O primeiro jornal impresso na Província de São Pedro (RS), o Diário de Porto Alegre, iniciou sua circulação em 1º de junho de 1827, encerrando suas atividades em 30 de junho de 1828. O título do periódico foi uma homenagem à Capital da província gaúcha. Além da presença das notícias de teor político, do movimento comercial da cidade e também de sonetos, eram constantes os anúncios de venda, fuga ou aluguel de escravizados. Seguem alguns exemplos de anúncios publicados neste periódico que foi o pioneiro da imprensa gaúcha:

Venda: Vende-se uma escrava parda, cozinheira, costureira, engomadeira e rapariga. Quem a quiser comprar procure na rua da Igreja nº 25, à direita, na esquina dos Pecados Mortais (trecho da atual Bento Martins).

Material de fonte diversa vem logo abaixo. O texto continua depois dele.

(* ===== verification/Broker.v ===== *)
(** * The partitioned log (streaming/broker.py), its producer and partitioner

    Each partition is an append-only list; offsets are positions.  A method
    body runs under the partition's (or the offsets') lock, so it is one step.
    The type of the values is a parameter. *)

From stdpp Require Import base gmap strings list.
From Stdlib Require Import ZArith Lia.
From S2P Require Import Prelude Models Partitioner.

Local Open Scope Z_scope.

Module Broker.
Section broker.
Context {V : Type}.

Record LogRecord := mkRecord {
  rec_partition : Z;
  rec_offset : Z;
  rec_key : string;
  rec_value : V;
  rec_produced_at : datetime
}.

Record PartitionedLog := mkLog {
  topic : string;
  partitions : list (list LogRecord);
  committed_offsets : gmap (string * Z) Z
}.

(** [__init__] *)
Definition init (tp : string) (num : Z) : res PartitionedLog :=
  if num <=? 0 then Raise (ValueError "num_partitions must be positive")
  else Ok (mkLog tp (replicate (Z.to_nat num) []) ∅).

Definition num_partitions (l : PartitionedLog) : Z := zlen (partitions l).

(** [self._partitions[partition]], for a checked index. *)
Definition partition_of (p : Z) (l : PartitionedLog) : list LogRecord :=
  default [] (partitions l !! Z.to_nat p).

Abbreviation M := (Py PartitionedLog).

Definition check_partition (partition : Z) : M unit :=
  (n <- get num_partitions ;;
   if (0 <=? partition) && (partition <? n) then ret tt
   else raise (ValueError "partition out of range"))%py.

Definition append (partition : Z) (key : string) (value : V) (now : datetime) : M LogRecord :=
  (check_partition partition ;;;
   offset <- get (λ l, zlen (partition_of partition l)) ;;
   let record := mkRecord partition offset key value now in
   modify (λ l, mkLog (topic l)
                  (<[Z.to_nat partition := partition_of partition l ++ [record]]> (partitions l))
                  (committed_offsets l)) ;;;
   ret record)%py.

Definition read (partition from_offset max_records : Z) : M (list LogRecord) :=
  (check_partition partition ;;;
   if from_offset <? 0 then raise (ValueError "from_offset must be non-negative")
   else get (λ l, slice from_offset (from_offset + max_records) (partition_of partition l)))%py.

Definition latest_offset (partition : Z) : M Z :=
  (check_partition partition ;;; get (λ l, zlen (partition_of partition l)))%py.

Definition commit_offset (group_id : string) (partition offset : Z) : M unit :=
  (check_partition partition ;;;
   modify (λ l, mkLog (topic l) (partitions l)
     (<[(group_id, partition) :=
          Z.max (default 0 (committed_offsets l !! (group_id, partition))) offset]> (committed_offsets l))))%py.

Definition committed (group_id : string) (partition : Z) (l : PartitionedLog) : Z :=
  default 0 (committed_offsets l !! (group_id, partition)).
Definition committed_offset (group_id : string) (partition : Z) : M Z :=
  (check_partition partition ;;; get (committed group_id partition))%py.

(** [Producer.produce] (streaming/producer.py) *)
Definition produce (key : string) (value : V) (now : datetime) : M LogRecord :=
  (n <- get num_partitions ;;
   partition <- lift (Partitioner.key_to_partition key n) ;;
   append partition key value now)%py.

(** ** Execution *)

Definition valid_partition (p : Z) (l : PartitionedLog) : Prop := 0 ≤ p < num_partitions l.

Lemma check_partition_eq p l :
  check_partition p l =
    (if (0 <=? p) && (p <? num_partitions l) then Ok tt else Raise (ValueError "partition out of range"), l).
Proof. unfold check_partition, bind, get, ret, raise. by destruct (_ && _). Qed.

Lemma check_partition_ok p l : valid_partition p l → check_partition p l = (Ok tt, l).
Proof.
  intros Hp. unfold valid_partition in Hp. rewrite check_partition_eq.
  by rewrite (proj2 (Z.leb_le 0 p)), (proj2 (Z.ltb_lt p _)) by lia.
Qed.

Definition appended (p : Z) (r : LogRecord) (l : PartitionedLog) : PartitionedLog :=
  mkLog (topic l) (<[Z.to_nat p := partition_of p l ++ [r]]> (partitions l)) (committed_offsets l).

Lemma append_eq p k v now l :
  valid_partition p l →
  append p k v now l = (Ok (mkRecord p (zlen (partition_of p l)) k v now),
                        appended p (mkRecord p (zlen (partition_of p l)) k v now) l).
Proof. intros Hp. unfold append, bind, get, modify, ret. by rewrite check_partition_ok. Qed.

Lemma appended_partition p q r l :
  valid_partition p l → valid_partition q l →
  partition_of q (appended p r l) = if decide (q = p) then partition_of p l ++ [r] else partition_of q l.
Proof.
  intros Hp Hq. unfold valid_partition, num_partitions, zlen in *. unfold partition_of, appended. simpl.
  case_decide as E.
  - subst q. by rewrite list_lookup_insert_eq by lia.
  - rewrite list_lookup_insert_ne by lia. done.
Qed.

Lemma appended_num p r l : num_partitions (appended p r l) = num_partitions l.
Proof. unfold num_partitions, appended, zlen. simpl. by rewrite length_insert. Qed.

Lemma read_eq p from max l :
  valid_partition p l → 0 ≤ from →
  read p from max l = (Ok (slice from (from + max) (partition_of p l)), l).
Proof.
  intros Hp Hf. unfold read, bind, get. rewrite check_partition_ok by done.
  by rewrite (proj2 (Z.ltb_ge from 0)).
Qed.

Lemma commit_offset_eq g p o l :
  valid_partition p l →
  commit_offset g p o l =
    (Ok tt, mkLog (topic l) (partitions l) (<[(g, p) := Z.max (committed g p l) o]> (committed_offsets l))).
Proof. intros Hp. unfold commit_offset, bind, modify. by rewrite check_partition_ok. Qed.

(** Every record sits at the position and in the partition it names. *)
Definition log_ok (l : PartitionedLog) : Prop :=
  ∀ p, valid_partition p l → ∀ j r, partition_of p l !! j = Some r →
    rec_partition r = p ∧ rec_offset r = Z.of_nat j.

Lemma log_init_ok tp n l : init tp n = Ok l → log_ok l ∧ num_partitions l = n ∧ 0 < n.
Proof.
  unfold init. destruct (Z.leb_spec n 0); [done|]. intros [= <-].
  assert (Hn : num_partitions (mkLog tp (replicate (Z.to_nat n) []) ∅) = n)
    by (unfold num_partitions, zlen; simpl; rewrite length_replicate; lia).
  split; [|done]. intros p Hp j r. unfold partition_of. simpl. unfold valid_partition in Hp.
  rewrite lookup_replicate_2 by lia. done.
Qed.

Lemma append_ok p k v now l : log_ok l → log_ok (append p k v now l).2.
Proof.
  intros Hl. destruct ((0 <=? p) && (p <? num_partitions l)) eqn:E.
  - assert (Hp : valid_partition p l) by (unfold valid_partition; lia).
    rewrite append_eq by done. simpl. intros q Hq j r. unfold valid_partition in Hq. rewrite appended_num in Hq.
    rewrite appended_partition by done. case_decide as Hqp; [|by apply Hl].
    subst q. intros [[_ Hj]|[Hj <-]]%lookup_snoc_Some; [by apply (Hl p)|].
    split; [done|]. unfold zlen. simpl. lia.
  - unfold append, bind. rewrite check_partition_eq, E. done.
Qed.

(** ** Producing *)

Definition produce_all (items : list (string * V)) (now : datetime) : M unit :=
  for_each (λ kv, produce kv.1 kv.2 now ;;; ret tt)%py items.

(** Whether [key] belongs to partition [p] of [n]. *)
Definition routed (n p : Z) (key : string) : bool :=
  match Partitioner.key_to_partition key n with Ok q => q =? p | Raise _ => false end.

Lemma produce_eq k v now l :
  0 < num_partitions l →
  ∃ p, Partitioner.key_to_partition k (num_partitions l) = Ok p ∧ valid_partition p l ∧
    produce k v now l = (Ok (mkRecord p (zlen (partition_of p l)) k v now),
                         appended p (mkRecord p (zlen (partition_of p l)) k v now) l).
Proof.
  intros Hn. destruct (Partitioner.key_to_partition_range k _ Hn) as (p & Hp & Hr).
  exists p. split_and!; [done|done|]. unfold produce, bind, get, lift. rewrite Hp. by apply append_eq.
Qed.

(** Each partition receives the items of its keys, in order. *)
Lemma produce_all_spec items now : ∀ l,
  0 < num_partitions l →
  ∃ l', produce_all items now l = (Ok tt, l') ∧ num_partitions l' = num_partitions l ∧
    ∀ p, valid_partition p l →
      (λ r, (rec_key r, rec_value r)) <$> partition_of p l' =
      ((λ r, (rec_key r, rec_value r)) <$> partition_of p l) ++
        filter (λ kv, routed (num_partitions l) p kv.1) items.
Proof.
  induction items as [|[k v] items IH]; intros l Hn.
  { exists l. split_and!; [done|done|]. intros p _. by rewrite filter_nil, (right_id_L [] (++)). }
  destruct (produce_eq k v now l Hn) as (q & Hq & Hqv & Hpr). set (l1 := appended q _ l) in Hpr.
  destruct (IH l1) as (l' & Hr & Hnl & Hp); [unfold l1; by rewrite appended_num|].
  exists l'. split_and!.
  - unfold produce_all in *. simpl. unfold bind in *. by rewrite Hpr.
  - rewrite Hnl. unfold l1. apply appended_num.
  - intros p Hpv. rewrite Hp by (unfold l1, valid_partition; rewrite appended_num; done).
    unfold l1. rewrite appended_num, appended_partition by done.
    assert (Hrt : routed (num_partitions l) p k = (q =? p)) by (unfold routed; by rewrite Hq).
    rewrite filter_cons. simpl. destruct (decide (p = q)) as [->|Hne].
    + rewrite Z.eqb_refl in Hrt. rewrite decide_True by (by rewrite Hrt).
      by rewrite fmap_app, <- (assoc_L (++)).
    + rewrite (proj2 (Z.eqb_neq q p)) in Hrt by (intros ->; done). rewrite decide_False; [done|]. rewrite Hrt. by intros [].
Qed.

Lemma produce_all_ok items now : ∀ l, log_ok l → 0 < num_partitions l → log_ok (produce_all items now l).2.
Proof.
  induction items as [|[k v] items IH]; intros l Hl Hn; [done|].
  destruct (produce_eq k v now l Hn) as (q & _ & Hqv & Hpr).
  pose proof (append_ok q k v now l Hl) as Ha. rewrite append_eq in Ha by done.
  unfold produce_all in *. simpl. unfold bind in *. rewrite Hpr. apply IH; [exact Ha|]. by rewrite appended_num.
Qed.

Lemma partition_in_log p (r : LogRecord) l : r ∈ partition_of p l → In r (concat (partitions l)).
Proof.
  unfold partition_of. destruct (partitions l !! Z.to_nat p) as [rs|] eqn:E; [|by intros ?%not_elem_of_nil].
  intros Hr. apply in_concat. exists rs. split; apply list_elem_of_In; [by eapply list_elem_of_lookup_2|done].
Qed.

End broker.
Arguments LogRecord V : clear implicits.
Arguments PartitionedLog V : clear implicits.
End Broker.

– Quem quiser comprar uma molequinha nova (escrava-criança) cozinha o ordinário. Quem pretender comprar dirija-se a rua do Arvoredo a casa nº 13 e ali achará com quem tratar.

Fuga: – Uma escrava de nome Francisca de nação rebola, idade de 25 anos, estatura ordinária, beiços grossos e um sinal na testa como um círculo de um vintém, fugiu em março. Quem a trouxer dirija-se a rua do Cotovelo n º 70, que ganhará boas alvíssaras.

Aluguel: – Quem tiver uma ama-de-leite que seja sadia e saiba tratar crianças e queira alugar, anuncie a sua moradia para ser procurado.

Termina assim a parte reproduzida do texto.